As Forças Armadas dos Estados Unidos concederam ao Ministério italiano da Defesa uma pequenina parcela da base (34 hectares, isto é, cerca de três por cento de um total de mil hectares), anteriormente zona de contenção, para instalação do Comando das Forças Especiais do Exército italiano (Comfose), inicialmente a funcionar no quartel de Gamerra de Pisa, sede do Centro de Treino de paraquedistas. A transferência efectuou-se silenciosamente durante o confinamento e agora o Comfose anuncia que o seu quartel-general está situado num “novo domínio militar”, de facto anexado a Camp Darby, base onde há muito tempo decorrem os treinos conjuntos dos militares norte-americanos e italianos. 
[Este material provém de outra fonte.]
(* ===== verification/Des.v ===== *)
(** DES (nettle/des.c with the macros of desCode.h and its generated tables,
    and lsh/src/des.c): the key schedule, the test for weak keys, the cipher and
    its instances. Of the variants of the macros for different processors the
    one for machines without a type of their own is taken; the others compute
    the same. *)
From S2P Require Import Prelude Window Hash Crypto Blocks Feistel.
Import Crypto Blocks Feistel.

Module Des.

(** ** Tables *)

Definition keymap : list Z :=
  [0x02080008; 0x02082000; 0x00002008; 0x00000000; 0x02002000; 0x00080008; 0x02080000; 0x02082008;
   0x00000008; 0x02000000; 0x00082000; 0x00002008; 0x00082008; 0x02002008; 0x02000008; 0x02080000;
   0x00002000; 0x00082008; 0x00080008; 0x02002000; 0x02082008; 0x02000008; 0x00000000; 0x00082000;
   0x02000000; 0x00080000; 0x02002008; 0x02080008; 0x00080000; 0x00002000; 0x02082000; 0x00000008;
   0x00080000; 0x00002000; 0x02000008; 0x02082008; 0x00002008; 0x02000000; 0x00000000; 0x00082000;
   0x02080008; 0x02002008; 0x02002000; 0x00080008; 0x02082000; 0x00000008; 0x00080008; 0x02002000;
   0x02082008; 0x00080000; 0x02080000; 0x02000008; 0x00082000; 0x00002008; 0x02002008; 0x02080000;
   0x00000008; 0x02082000; 0x00082008; 0x00000000; 0x02000000; 0x02080008; 0x00002000; 0x00082008;
   0x08000004; 0x00020004; 0x00000000; 0x08020200; 0x00020004; 0x00000200; 0x08000204; 0x00020000;
   0x00000204; 0x08020204; 0x00020200; 0x08000000; 0x08000200; 0x08000004; 0x08020000; 0x00020204;
   0x00020000; 0x08000204; 0x08020004; 0x00000000; 0x00000200; 0x00000004; 0x08020200; 0x08020004;
   0x08020204; 0x08020000; 0x08000000; 0x00000204; 0x00000004; 0x00020200; 0x00020204; 0x08000200;
   0x00000204; 0x08000000; 0x08000200; 0x00020204; 0x08020200; 0x00020004; 0x00000000; 0x08000200;
   0x08000000; 0x00000200; 0x08020004; 0x00020000; 0x00020004; 0x08020204; 0x00020200; 0x00000004;
   0x08020204; 0x00020200; 0x00020000; 0x08000204; 0x08000004; 0x08020000; 0x00020204; 0x00000000;
   0x00000200; 0x08000004; 0x08000204; 0x08020200; 0x08020000; 0x00000204; 0x00000004; 0x08020004;
   0x80040100; 0x01000100; 0x80000000; 0x81040100; 0x00000000; 0x01040000; 0x81000100; 0x80040000;
   0x01040100; 0x81000000; 0x01000000; 0x80000100; 0x81000000; 0x80040100; 0x00040000; 0x01000000;
   0x81040000; 0x00040100; 0x00000100; 0x80000000; 0x00040100; 0x81000100; 0x01040000; 0x00000100;
   0x80000100; 0x00000000; 0x80040000; 0x01040100; 0x01000100; 0x81040000; 0x81040100; 0x00040000;
   0x81040000; 0x80000100; 0x00040000; 0x81000000; 0x00040100; 0x01000100; 0x80000000; 0x01040000;
   0x81000100; 0x00000000; 0x00000100; 0x80040000; 0x00000000; 0x81040000; 0x01040100; 0x00000100;
   0x01000000; 0x81040100; 0x80040100; 0x00040000; 0x81040100; 0x80000000; 0x01000100; 0x80040100;
   0x80040000; 0x00040100; 0x01040000; 0x81000100; 0x80000100; 0x01000000; 0x81000000; 0x01040100;
   0x04010801; 0x00000000; 0x00010800; 0x04010000; 0x04000001; 0x00000801; 0x04000800; 0x00010800;
   0x00000800; 0x04010001; 0x00000001; 0x04000800; 0x00010001; 0x04010800; 0x04010000; 0x00000001;
   0x00010000; 0x04000801; 0x04010001; 0x00000800; 0x00010801; 0x04000000; 0x00000000; 0x00010001;
   0x04000801; 0x00010801; 0x04010800; 0x04000001; 0x04000000; 0x00010000; 0x00000801; 0x04010801;
   0x00010001; 0x04010800; 0x04000800; 0x00010801; 0x04010801; 0x00010001; 0x04000001; 0x00000000;
   0x04000000; 0x00000801; 0x00010000; 0x04010001; 0x00000800; 0x04000000; 0x00010801; 0x04000801;
   0x04010800; 0x00000800; 0x00000000; 0x04000001; 0x00000001; 0x04010801; 0x00010800; 0x04010000;
   0x04010001; 0x00010000; 0x00000801; 0x04000800; 0x04000801; 0x00000001; 0x04010000; 0x00010800;
   0x00000400; 0x00000020; 0x00100020; 0x40100000; 0x40100420; 0x40000400; 0x00000420; 0x00000000;
   0x00100000; 0x40100020; 0x40000020; 0x00100400; 0x40000000; 0x00100420; 0x00100400; 0x40000020;
   0x40100020; 0x00000400; 0x40000400; 0x40100420; 0x00000000; 0x00100020; 0x40100000; 0x00000420;
   0x40100400; 0x40000420; 0x00100420; 0x40000000; 0x40000420; 0x40100400; 0x00000020; 0x00100000;
   0x40000420; 0x00100400; 0x40100400; 0x40000020; 0x00000400; 0x00000020; 0x00100000; 0x40100400;
   0x40100020; 0x40000420; 0x00000420; 0x00000000; 0x00000020; 0x40100000; 0x40000000; 0x00100020;
   0x00000000; 0x40100020; 0x00100020; 0x00000420; 0x40000020; 0x00000400; 0x40100420; 0x00100000;
   0x00100420; 0x40000000; 0x40000400; 0x40100420; 0x40100000; 0x00100420; 0x00100400; 0x40000400;
   0x00800000; 0x00001000; 0x00000040; 0x00801042; 0x00801002; 0x00800040; 0x00001042; 0x00801000;
   0x00001000; 0x00000002; 0x00800002; 0x00001040; 0x00800042; 0x00801002; 0x00801040; 0x00000000;
   0x00001040; 0x00800000; 0x00001002; 0x00000042; 0x00800040; 0x00001042; 0x00000000; 0x00800002;
   0x00000002; 0x00800042; 0x00801042; 0x00001002; 0x00801000; 0x00000040; 0x00000042; 0x00801040;
   0x00801040; 0x00800042; 0x00001002; 0x00801000; 0x00001000; 0x00000002; 0x00800002; 0x00800040;
   0x00800000; 0x00001040; 0x00801042; 0x00000000; 0x00001042; 0x00800000; 0x00000040; 0x00001002;
   0x00800042; 0x00000040; 0x00000000; 0x00801042; 0x00801002; 0x00801040; 0x00000042; 0x00001000;
   0x00001040; 0x00801002; 0x00800040; 0x00000042; 0x00000002; 0x00001042; 0x00801000; 0x00800002;
   0x10400000; 0x00404010; 0x00000010; 0x10400010; 0x10004000; 0x00400000; 0x10400010; 0x00004010;
   0x00400010; 0x00004000; 0x00404000; 0x10000000; 0x10404010; 0x10000010; 0x10000000; 0x10404000;
   0x00000000; 0x10004000; 0x00404010; 0x00000010; 0x10000010; 0x10404010; 0x00004000; 0x10400000;
   0x10404000; 0x00400010; 0x10004010; 0x00404000; 0x00004010; 0x00000000; 0x00400000; 0x10004010;
   0x00404010; 0x00000010; 0x10000000; 0x00004000; 0x10000010; 0x10004000; 0x00404000; 0x10400010;
   0x00000000; 0x00404010; 0x00004010; 0x10404000; 0x10004000; 0x00400000; 0x10404010; 0x10000000;
   0x10004010; 0x10400000; 0x00400000; 0x10404010; 0x00004000; 0x00400010; 0x10400010; 0x00004010;
   0x00400010; 0x00000000; 0x10404000; 0x10000010; 0x10400000; 0x10004010; 0x00000010; 0x00404000;
   0x00208080; 0x00008000; 0x20200000; 0x20208080; 0x00200000; 0x20008080; 0x20008000; 0x20200000;
   0x20008080; 0x00208080; 0x00208000; 0x20000080; 0x20200080; 0x00200000; 0x00000000; 0x20008000;
   0x00008000; 0x20000000; 0x00200080; 0x00008080; 0x20208080; 0x00208000; 0x20000080; 0x00200080;
   0x20000000; 0x00000080; 0x00008080; 0x20208000; 0x00000080; 0x20200080; 0x20208000; 0x00000000;
   0x00000000; 0x20208080; 0x00200080; 0x20008000; 0x00208080; 0x00008000; 0x20000080; 0x00200080;
   0x20208000; 0x00000080; 0x00008080; 0x20200000; 0x20008080; 0x20000000; 0x20200000; 0x00208000;
   0x20208080; 0x00008080; 0x00208000; 0x20200080; 0x00200000; 0x20000080; 0x20008000; 0x00000000;
   0x00008000; 0x00200000; 0x20200080; 0x00208080; 0x20000000; 0x20208000; 0x00000080; 0x20008080].
Definition cast_sbox5 : list Z :=
  [0x7EC90C04; 0x2C6E74B9; 0x9B0E66DF; 0xA6337911; 0xB86A7FFF; 0x1DD358F5; 0x44DD9D44; 0x1731167F;
   0x08FBF1FA; 0xE7F511CC; 0xD2051B00; 0x735ABA00; 0x2AB722D8; 0x386381CB; 0xACF6243A; 0x69BEFD7A;
   0xE6A2E77F; 0xF0C720CD; 0xC4494816; 0xCCF5C180; 0x38851640; 0x15B0A848; 0xE68B18CB; 0x4CAADEFF;
   0x5F480A01; 0x0412B2AA; 0x259814FC; 0x41D0EFE2; 0x4E40B48D; 0x248EB6FB; 0x8DBA1CFE; 0x41A99B02;
   0x1A550A04; 0xBA8F65CB; 0x7251F4E7; 0x95A51725; 0xC106ECD7; 0x97A5980A; 0xC539B9AA; 0x4D79FE6A;
   0xF2F3F763; 0x68AF8040; 0xED0C9E56; 0x11B4958B; 0xE1EB5A88; 0x8709E6B0; 0xD7E07156; 0x4E29FEA7;
   0x6366E52D; 0x02D1C000; 0xC4AC8E05; 0x9377F571; 0x0C05372A; 0x578535F2; 0x2261BE02; 0xD642A0C9;
   0xDF13A280; 0x74B55BD2; 0x682199C0; 0xD421E5EC; 0x53FB3CE8; 0xC8ADEDB3; 0x28A87FC9; 0x3D959981;
   0x5C1FF900; 0xFE38D399; 0x0C4EFF0B; 0x062407EA; 0xAA2F4FB1; 0x4FB96976; 0x90C79505; 0xB0A8A774;
   0xEF55A1FF; 0xE59CA2C2; 0xA6B62D27; 0xE66A4263; 0xDF65001F; 0x0EC50966; 0xDFDD55BC; 0x29DE0655;
   0x911E739A; 0x17AF8975; 0x32C7911C; 0x89F89468; 0x0D01E980; 0x524755F4; 0x03B63CC9; 0x0CC844B2;
   0xBCF3F0AA; 0x87AC36E9; 0xE53A7426; 0x01B3D82B; 0x1A9E7449; 0x64EE2D7E; 0xCDDBB1DA; 0x01C94910;
   0xB868BF80; 0x0D26F3FD; 0x9342EDE7; 0x04A5C284; 0x636737B6; 0x50F5B616; 0xF24766E3; 0x8ECA36C1;
   0x136E05DB; 0xFEF18391; 0xFB887A37; 0xD6E7F7D4; 0xC7FB7DC9; 0x3063FCDF; 0xB6F589DE; 0xEC2941DA;
   0x26E46695; 0xB7566419; 0xF654EFC5; 0xD08D58B7; 0x48925401; 0xC1BACB7F; 0xE5FF550F; 0xB6083049;
   0x5BB5D0E8; 0x87D72E5A; 0xAB6A6EE1; 0x223A66CE; 0xC62BF3CD; 0x9E0885F9; 0x68CB3E47; 0x086C010F;
   0xA21DE820; 0xD18B69DE; 0xF3F65777; 0xFA02C3F6; 0x407EDAC3; 0xCBB3D550; 0x1793084D; 0xB0D70EBA;
   0x0AB378D5; 0xD951FB0C; 0xDED7DA56; 0x4124BBE4; 0x94CA0B56; 0x0F5755D1; 0xE0E1E56E; 0x6184B5BE;
   0x580A249F; 0x94F74BC0; 0xE327888E; 0x9F7B5561; 0xC3DC0280; 0x05687715; 0x646C6BD7; 0x44904DB3;
   0x66B4F0A3; 0xC0F1648A; 0x697ED5AF; 0x49E92FF6; 0x309E374F; 0x2CB6356A; 0x85808573; 0x4991F840;
   0x76F0AE02; 0x083BE84D; 0x28421C9A; 0x44489406; 0x736E4CB8; 0xC1092910; 0x8BC95FC6; 0x7D869CF4;
   0x134F616F; 0x2E77118D; 0xB31B2BE1; 0xAA90B472; 0x3CA5D717; 0x7D161BBA; 0x9CAD9010; 0xAF462BA2;
   0x9FE459D2; 0x45D34559; 0xD9F2DA13; 0xDBC65487; 0xF3E4F94E; 0x176D486F; 0x097C13EA; 0x631DA5C7;
   0x445F7382; 0x175683F4; 0xCDC66A97; 0x70BE0288; 0xB3CDCF72; 0x6E5DD2F3; 0x20936079; 0x459B80A5;
   0xBE60E2DB; 0xA9C23101; 0xEBA5315C; 0x224E42F2; 0x1C5C1572; 0xF6721B2C; 0x1AD2FFF3; 0x8C25404E;
   0x324ED72F; 0x4067B7FD; 0x0523138E; 0x5CA3BC78; 0xDC0FD66E; 0x75922283; 0x784D6B17; 0x58EBB16E;
   0x44094F85; 0x3F481D87; 0xFCFEAE7B; 0x77B5FF76; 0x8C2302BF; 0xAAF47556; 0x5F46B02A; 0x2B092801;
   0x3D38F5F7; 0x0CA81F36; 0x52AF4A8A; 0x66D5E7C0; 0xDF3B0874; 0x95055110; 0x1B5AD7A8; 0xF61ED5AD;
   0x6CF6E479; 0x20758184; 0xD0CEFA65; 0x88F7BE58; 0x4A046826; 0x0FF6F8F3; 0xA09C7F70; 0x5346ABA0;
   0x5CE96C28; 0xE176EDA3; 0x6BAC307F; 0x376829D2; 0x85360FA9; 0x17E3FE2A; 0x24B79767; 0xF5A96B20;
   0xD6CD2595; 0x68FF1EBF; 0x7555442C; 0xF19F06BE; 0xF9E0659A; 0xEEB9491D; 0x34010718; 0xBB30CAB8;
   0xE822FE15; 0x88570983; 0x750E6249; 0xDA627E55; 0x5E76FFA8; 0xB1534546; 0x6D47DE08; 0xEFE9E7D4].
Pentágono anexa unidades italianas

A transferência do Comfose para uma área anexa a Camp Darby, formalmente sob a bandeira italiana, permite integrar de facto as forças especiais italianas nas norte-americanas para serem utilizadas em operações secretas sob comando dos Estados Unidos. Tudo sob a capa do segredo militar. Em visita ao novo quartel-general do Comfose, o ministro italiano da Defesa, Lorenzo Guerini definiu as instalações como “centro nevrálgico” não apenas para as forças especiais mas também para as “Unidades de Psyops do Exército”.

O objectivo destas unidades é o de “criar o consenso da população local perante os contingentes militares utilizados em missões de paz no estrangeiro”, isto é, convencê-la de que os invasores são os missionários da paz. Para terminar, o ministro Guerini qualificou o novo quartel-general como um exemplo do projecto “Quartéis Verdes”.

Um modelo de “bem-estar” e de ecodurabilidade” que assenta sobre um milhão de ogivas explosivas.